Economic moats enable sustained competitive advantages and the potential for outperformance
Morningstar’s moat analysis process is based on a universe consisting of around 1,500 U.S. equities. From this universe, more than 100 Morningstar analysts as a first step filter out all companies which possess sustained competitive advantages and use them to protect their market shares against the competition. In this context, competitive advantages may include intangible assets, cost benefits, switching costs, network effects or efficient scaling. In addition, the analysts establish the extent to which these ‘moats’ or competitive advantages can be maintained over the long term. Companies whose competitive advantages are forecast to protect them against the competition for 20 years or more are given a Morningstar® Economic Moat™ rating of “Wide” and are thus eligible for inclusion in the index. One example of such a stock is drinks manufacturer Coca Cola, which has become a brand worth billions thanks to its legendary secret recipe. It is for good reason that the brand value is put at USD 73 billion in the balance sheet, equivalent to more than 40 percent of the company’s market capitalisation.

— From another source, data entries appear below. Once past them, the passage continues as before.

Lemma Forall2_transport (n : nat) (h h1 h2 : heap) (vs cs : list loc) :
  Forall (fun v => (v < n)%nat) vs ->
  (forall l, (l < n)%nat -> cells h1 !! l = cells h !! l) ->
  Forall2 (fun v c => cells h2 !! c = cells h1 !! v) vs cs ->
  Forall2 (fun v c => cells h2 !! c = cells h !! v) vs cs.
Proof.
  intros Hlt Hk H2. induction H2 as [|v c vs cs Hvc _ IH]; constructor.
  - inversion Hlt; subst. rewrite Hvc. apply Hk. assumption.
  - inversion Hlt; subst. apply IH. assumption.
Qed.

Lemma clone_all_spec (vs : list loc) (h : heap) :
  wf h -> Forall (valid h) vs ->
  exists cs h', clone_all vs h = (Ok cs, h') /\ wf h' /\ (next h <= next h')%nat /\
    (forall l, (l < next h)%nat -> cells h' !! l = cells h !! l) /\
    Forall2 (fun v c => cells h' !! c = cells h !! v) vs cs /\
    Forall (fun c => next h <= c)%nat cs.
Proof.
  revert h. induction vs as [|v vs IH]; intros h Hwf Hv.
  - exists [], h. repeat split; auto.
  - inversion Hv as [|? ? Hv1 Hvs]; subst.
    destruct (clone_spec h v Hwf Hv1) as (h1 & E1 & Hwf1 & Hn1 & Hc1 & Hk1).
    assert (Hvs1 : Forall (valid h1) vs).
    { eapply Forall_impl; [exact Hvs|]. intros l Hl. unfold valid.
      rewrite Hk1; [exact Hl|]. apply valid_lt; assumption. }
    destruct (IH h1 Hwf1 Hvs1) as (cs & h2 & E2 & Hwf2 & Hle2 & Hk2 & Hf2 & Hfr2).
    exists (next h :: cs), h2. cbn. unfold bind at 1. rewrite E1.
    unfold bind. rewrite E2. cbn. repeat split; auto.
    + lia.
    + intros l Hl. rewrite Hk2 by lia. apply Hk1. exact Hl.
    + constructor.
      * rewrite Hk2 by lia. exact Hc1.
      * apply (Forall2_transport (next h) h h1 h2); [|exact Hk1|exact Hf2].
        eapply Forall_impl; [exact Hvs|]. intros l Hl. apply valid_lt; assumption.
    + constructor; [lia|]. eapply Forall_impl; [exact Hfr2|]. intros c Hc. cbv beta in *. lia.
Qed.

Lemma detached_fresh (h h' : heap) (cs : list loc) :
  Forall (fun c => next h <= c)%nat cs -> detached h h' cs.
Proof.
  intro Hf. rewrite List.Forall_forall in Hf. split.
  - intros l0 p' Hl0 c Hc. cbn [writeP snd cells].
    rewrite lookup_insert_ne; [reflexivity|]. specialize (Hf c Hc). cbv beta in Hf. lia.
  - intros c p' Hc l0 Hl0. cbn [writeP snd cells].
    rewrite lookup_insert_ne; [reflexivity|]. specialize (Hf c Hc). cbv beta in Hf. lia.
Qed.

(** Claim C9 (as amended).  The [Polygon] constructor, [addVertex],
    [insertVertex] and [setVertex] store fresh copies of the incoming points,
    detached from every object that existed before the call (mutating the
    caller's point later does not change the stored vertex, and mutating the
    stored vertex does not change the caller's point); the [Circle] and
    [Line] constructors instead store the given [Point] object itself, so a
    later mutation of that point is seen through [center], [start] and [end]. *)
Theorem Polygon_owns_vertices_C9 (h : heap) (vs : list loc) (poly : Polygon)
    (index : Z) (point : loc) :
  wf h -> Forall (valid h) vs -> valid h point ->
  (exists poly' h', Polygon_new vs h = (Ok poly', h') /\
     Forall2 (fun v c => cells h' !! c = cells h !! v) vs (vertices poly') /\
     detached h h' (vertices poly')) /\
  (exists c h', addVertex poly point h = (Ok (mkPolygon (vertices poly ++ [c])), h') /\
     cells h' !! c = cells h !! point /\ detached h h' [c]) /\
  (exists c h', insertVertex poly index point h =
       (Ok (mkPolygon (firstn (splice_start (length (vertices poly)) index) (vertices poly)
                       ++ c :: skipn (splice_start (length (vertices poly)) index) (vertices poly))), h') /\
     cells h' !! c = cells h !! point /\ detached h h' [c]) /\
  ((0 <= index < Z.of_nat (length (vertices poly)))%Z ->
   exists c h', setVertex poly index point h =
       (Ok (mkPolygon (<[Z.to_nat index := c]> (vertices poly))), h') /\
     cells h' !! c = cells h !! point /\ detached h h' [c]) /\
  (forall (r : Q) (p' : Point),
     center (Circle_new point r) = point /\
     cells (snd (writeP point p' h)) !! center (Circle_new point r) = Some p') /\
  (forall (other : loc) (p' : Point),
     start (Line_new point other) = point /\ end_ (Line_new other point) = point /\
     cells (snd (writeP point p' h)) !! start (Line_new point other) = Some p').
Proof.
  intros Hwf Hvs Hp.
  destruct (clone_spec h point Hwf Hp) as (h1 & E1 & _ & Hn1 & Hc1 & _).
  assert (Hd1 : detached h h1 [next h]).
  { apply detached_fresh. constructor; [lia|constructor]. }
  split; [|split; [|split; [|split; [|split]]]].
  - destruct (clone_all_spec vs h Hwf Hvs) as (cs & h' & E & _ & _ & _ & Hf & Hfr).
    exists (mkPolygon cs), h'. unfold Polygon_new, bind. rewrite E.
    split; [reflexivity|]. split; [exact Hf|]. apply detached_fresh. exact Hfr.
  - exists (next h), h1. unfold addVertex, bind. rewrite E1. auto.
  - exists (next h), h1. unfold insertVertex, bind. rewrite E1. auto.
  - intro Hi. exists (next h), h1. unfold setVertex.
    replace ((0 <=? index) && (index <? Z.of_nat (length (vertices poly))))%Z with true
      by (symmetry; apply andb_true_iff; split; [apply Z.leb_le | apply Z.ltb_lt]; lia).
    unfold bind. rewrite E1. auto.
  - intros r p'. split; [reflexivity|]. cbn. apply lookup_insert_eq.
  - intros other p'. split; [reflexivity|split; [reflexivity|]]. cbn. apply lookup_insert_eq.
Qed.

(** Claim C9, counterexample: mutating the [Point] passed to [new Circle]
    changes the circle's center. *)
Lemma Circle_center_aliased_C9 :
  ~ (forall (h : heap) (l : loc) (r : Q) (p' : Point), wf h -> valid h l ->
       cells (snd (writeP l p' h)) !! center (Circle_new l r) =
       cells h !! center (Circle_new l r)).
Proof.
  intro H.
  set (h0 := mkHeap (<[0%nat := mkPoint 1 1]> ∅) 1%nat).
  assert (Hwf : wf h0).
  { intros l Hl. cbn in Hl. cbn [cells h0]. rewrite lookup_insert_ne by lia. apply lookup_empty. }
  assert (Hv : valid h0 0%nat) by (exists (mkPoint 1 1); reflexivity).
  specialize (H h0 0%nat 5 (mkPoint 7 7) Hwf Hv).
  vm_compute in H. discriminate H.
Qed.

Lemma heap_one_wf : wf heap_one.
Proof.
  intros l Hl. cbn in Hl. unfold heap_one. cbn [cells].
  rewrite lookup_insert_ne by lia. apply lookup_empty.
Qed.

Lemma heap_one_valid : valid heap_one 0%nat.
Proof. exists (mkPoint 4 6). reflexivity. Qed.

Lemma Point_divide_C6_witness :
  wf heap_one /\ cells heap_one !! 0%nat = Some (mkPoint 4 6) /\
  Point_divide 0%nat 0 heap_one = (Throw "Division by zero"%string, heap_one) /\
  exists h', Point_divide 0%nat 2 heap_one = (Ok 0%nat, h') /\
             cells h' !! 0%nat = Some (mkPoint (4 / 2) (6 / 2)).
Proof.
  split; [exact heap_one_wf|]. split; [reflexivity|]. split.
  - apply (Point_divide_C6 heap_one 0%nat (mkPoint 4 6) 0 heap_one_wf eq_refl).
    reflexivity.
  - apply (Point_divide_C6 heap_one 0%nat (mkPoint 4 6) 2 heap_one_wf eq_refl).
    intro H. discriminate H.
Defined.

Lemma Polygon_out_of_range_C10_witness :
  (5 < 0 \/ Z.of_nat (length (vertices (mkPolygon [0%nat]))) <= 5)%Z /\
  getVertex (mkPolygon [0%nat]) 5 heap_one = (Ok None, heap_one) /\
  removeVertex (mkPolygon [0%nat]) 5 = mkPolygon [0%nat] /\
  setVertex (mkPolygon [0%nat]) 5 0%nat heap_one = (Ok (mkPolygon [0%nat]), heap_one).
Proof.
  assert (Hi : (5 < 0 \/ Z.of_nat (length (vertices (mkPolygon [0%nat]))) <= 5)%Z)
    by (right; simpl; lia).
  split; [exact Hi|]. exact (Polygon_out_of_range_C10 heap_one (mkPolygon [0%nat]) 5 0%nat Hi).
Defined.

Lemma Polygon_owns_vertices_C9_witness :
  wf heap_one /\ Forall (valid heap_one) [0%nat] /\ valid heap_one 0%nat /\
  exists poly' h', Polygon_new [0%nat] heap_one = (Ok poly', h') /\
     Forall2 (fun v c => cells h' !! c = cells heap_one !! v) [0%nat] (vertices poly') /\
     detached heap_one h' (vertices poly').
Proof.
  assert (Hf : Forall (valid heap_one) [0%nat]) by (constructor; [exact heap_one_valid|constructor]).
  split; [exact heap_one_wf|]. split; [exact Hf|]. split; [exact heap_one_valid|].
  exact (proj1 (Polygon_owns_vertices_C9 heap_one [0%nat] (mkPolygon []) 0 0%nat
                  heap_one_wf Hf heap_one_valid)).
Defined.
End HeapProofs.

Module PolyProofs.
Import Poly.

Lemma fold_left_sum {A} (f : A -> Q) (l : list A) (a0 : Q) :
  fold_left (fun acc v => acc + f v) l a0 == a0 + fold_right (fun v acc => f v + acc) 0 l.
Proof.
  revert a0. induction l as [|a l IH]; intro a0; simpl.
  - ring.
  - rewrite IH. ring.
Qed.

Lemma fold_left_Point_add (l : list Point) (p0 : Point) :
  x (fold_left Point_add l p0) == x p0 + fold_right (fun v acc => x v + acc) 0 l /\
  y (fold_left Point_add l p0) == y p0 + fold_right (fun v acc => y v + acc) 0 l.
Proof.
  revert p0. induction l as [|a l IH]; intro p0; simpl.
  - split; ring.
  - destruct (IH (Point_add p0 a)) as [H1 H2]. rewrite H1, H2. simpl. split; ring.
Qed.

Quality at the right price
A strong competitive advantage or wide moat do not make for an attractive investment by themselves. Buying an economic moat is good business only if the price is right. Based on the assumption that each stock has a long-term inherent value, Morningstar carries out a multi-tier analysis that provides a detailed forecast of the company’s future cash flows. This produces the so-called fair value. This fair value is then put in relation to the current price of the stock. If both figures correspond, the current valuation is appropriate, which means that the projected cash flows are factored into the current stock price. If the current price is below the fair price, however, this suggests a favourable valuation. Otherwise, the stock is probably too expensive and thus has no more than limited return potential.

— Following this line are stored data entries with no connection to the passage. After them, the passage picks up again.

(** X15: the Firestore and DynamoDB renderers drop the filter of an update
    and of a delete: after [Filter] on an [Update] or [Delete] builder, the
    rendered result is that of the builder without the call. *)
Theorem filter_dropped_on_write (b : docql.Builder) (f : FilterItem) (o : MapOrder)
    (d : dynamodb.Renderer) :
  In (Operation_ (docql.ast b)) [OpUpdate; OpDelete] ->
  docql.BuilderRender o (docql.Filter b f) firestore.New
  = docql.BuilderRender o b firestore.New /\
  docql.BuilderRender o (docql.Filter b f) (dynamodb.renderer d)
  = docql.BuilderRender o b (dynamodb.renderer d).
Proof.
  intros Hop. unfold docql.Filter. destruct (docql.err b) eqn:He;
    [ split; reflexivity | ].
  assert (H : forall g,
            docql.BuilderRender o
              (docql.mkBuilder (docql.setFilterClause (docql.ast b) g) None)
              firestore.New
            = docql.BuilderRender o b firestore.New /\
            docql.BuilderRender o
              (docql.mkBuilder (docql.setFilterClause (docql.ast b) g) None)
              (dynamodb.renderer d)
            = docql.BuilderRender o b (dynamodb.renderer d)).
  { intros g. destruct (write_filter_free (docql.ast b) g o d Hop)
      as (Hv & Hf & Hd).
    unfold docql.BuilderRender, docql.Build. cbn [docql.err docql.ast].
    rewrite He, Hv. destruct (Validate (docql.ast b)); [ split; reflexivity | ].
    split; [ exact Hf | exact Hd ]. }
  destruct (isNil (FilterClause (docql.ast b))); apply H.
Qed.

Lemma filter_dropped_on_write_witness :
  docql.BuilderRender stored (docql.Filter (docql.Delete users) statusIs)
    firestore.New
  = docql.BuilderRender stored (docql.Delete users) firestore.New /\
  docql.BuilderRender stored (docql.Filter (docql.Delete users) statusIs)
    (dynamodb.renderer dynamodb.New)
  = docql.BuilderRender stored (docql.Delete users) (dynamodb.renderer dynamodb.New).
Proof.
  apply (filter_dropped_on_write (docql.Delete users) statusIs stored dynamodb.New).
  right. left. reflexivity.
Defined.

(** X16: the DynamoDB renderer drops the sort order and the skip of a query:
    an AST renders as it does with any other sort clauses and skip that
    pass validation. *)
Theorem dynamodb_drops_sort_and_skip (d : dynamodb.Renderer) (o : MapOrder)
    (a : DocumentAST) (sorts : list SortClause) (skip : option PaginationValue) :
  len (SortClauses a) <= MaxSortFields -> len sorts <= MaxSortFields ->
  dynamodb.Render d o (docql.setSkip (docql.setSortClauses a sorts) skip)
  = dynamodb.Render d o a.
Proof.
  destruct a as [op c g p s sk l ds us up pl df]. cbn [SortClauses].
  intros Hs Hsorts.
  unfold dynamodb.Render, Validate.
  cbn [docql.setSkip docql.setSortClauses Operation_ Target].
  destruct (Name c =? ""); [ reflexivity | ].
  destruct ((op =? OpFind) || (op =? OpFindOne)) eqn:Hfind.
  - unfold validateFind.
    cbn [docql.setSkip docql.setSortClauses Limit Projection_ SortClauses
         FilterClause].
    assert (H1 : (len s >? MaxSortFields) = false)
      by (rewrite Z.gtb_ltb; apply Z.ltb_ge; lia).
    assert (H2 : (len sorts >? MaxSortFields) = false)
      by (rewrite Z.gtb_ltb; apply Z.ltb_ge; lia).
    rewrite H1, H2. reflexivity.
  - reflexivity.
Qed.

Lemma dynamodb_drops_sort_and_skip_witness :
  dynamodb.Render dynamodb.New stored
    (docql.ast (docql.Skip (docql.SortDesc (docql.Find users) fAge) 20))
  = dynamodb.Render dynamodb.New stored (docql.ast (docql.Find users)).
Proof.
  apply (dynamodb_drops_sort_and_skip dynamodb.New stored
           (docql.ast (docql.Find users)) [mkSortClause fAge Descending]
           (Some (mkPaginationValue (Some 20) None))).
  - unfold len, MaxSortFields. cbn. lia.
  - unfold len, MaxSortFields. cbn. lia.
Defined.

(** ** What a renderer says it supports *)

(** X17: an operation for which a renderer's [SupportsOperation] answers
    false is refused by its [Render], whatever the AST holds. *)
Theorem unsupported_operation_refused (r : docql.Renderer) (o : MapOrder)
    (a : DocumentAST) :
  provided r ->
  docql.SupportsOperation r (Operation_ a) = false ->
  is_err (docql.Render r o a) = true.
Proof.
  intros [ | d | | ]; cbn [docql.SupportsOperation docql.Render mongodb.New
                           firestore.New couchdb.New dynamodb.renderer].
  - discriminate.
  - intros H. unfold dynamodb.Render. rewrite H.
    destruct (Validate a); reflexivity.
  - intros H. unfold firestore.Render. rewrite H.
    destruct (Validate a); reflexivity.
  - intros H. unfold couchdb.Render. rewrite H.
    destruct (Validate a); reflexivity.
Qed.

Lemma unsupported_operation_refused_witness :
  is_err (docql.Render firestore.New stored
            (docql.ast (docql.Filter (docql.DeleteMany users) statusIs))) = true.
Proof.
  apply (unsupported_operation_refused firestore.New stored).
  - exact provided_firestore.
  - reflexivity.
Defined.

(** The render of [Find(c).Filter(f)] is the walk of the filter: the same
    error, or the names the walk has collected. *)
Lemma findWhere_valid (c : Collection) (f : FilterItem) :
  Name c <> "" -> isNil f = false -> validateFilterDepth f 0 = None ->
  Validate (findWhere c f) = None.
Proof.
  intros Hc Hf Hv. apply String.eqb_neq in Hc. unfold Validate, findWhere.
  cbn [docql.Filter docql.Find docql.err docql.ast docql.newAST FilterClause isNil
       docql.setFilterClause Target Operation_].
  rewrite Hc. change (OpFind =? OpFind) with true. cbn [orb].
  unfold validateFind.
  cbn [docql.setFilterClause docql.newAST Limit Projection_ SortClauses FilterClause].
  change (len (@nil SortClause) >? MaxSortFields) with false. cbv iota.
  now rewrite Hf.
Qed.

Ultimately, between 40 and 80 U.S. stocks with a corresponding “Wide” moat rating and whose current stock price is the furthest below their long-term fair value make it into the Morningstar Wide Moat Focus Index. A rebalancing takes place every quarter. Investors who have focused on this index with the VanEck Vectors Morningstar US Wide Moat UCITS ETF (ISIN: IE00BQQP9H09) have in the past outperformed the broader market as represented by the S&P 500. This success is not a simple matter of course: After all, according to data provided by Standard & Poor’s, over the past ten years around 90 percent of all actively managed U.S. large cap funds that track the S&P 500 as their benchmark have underperformed it (as at 29 December 2017).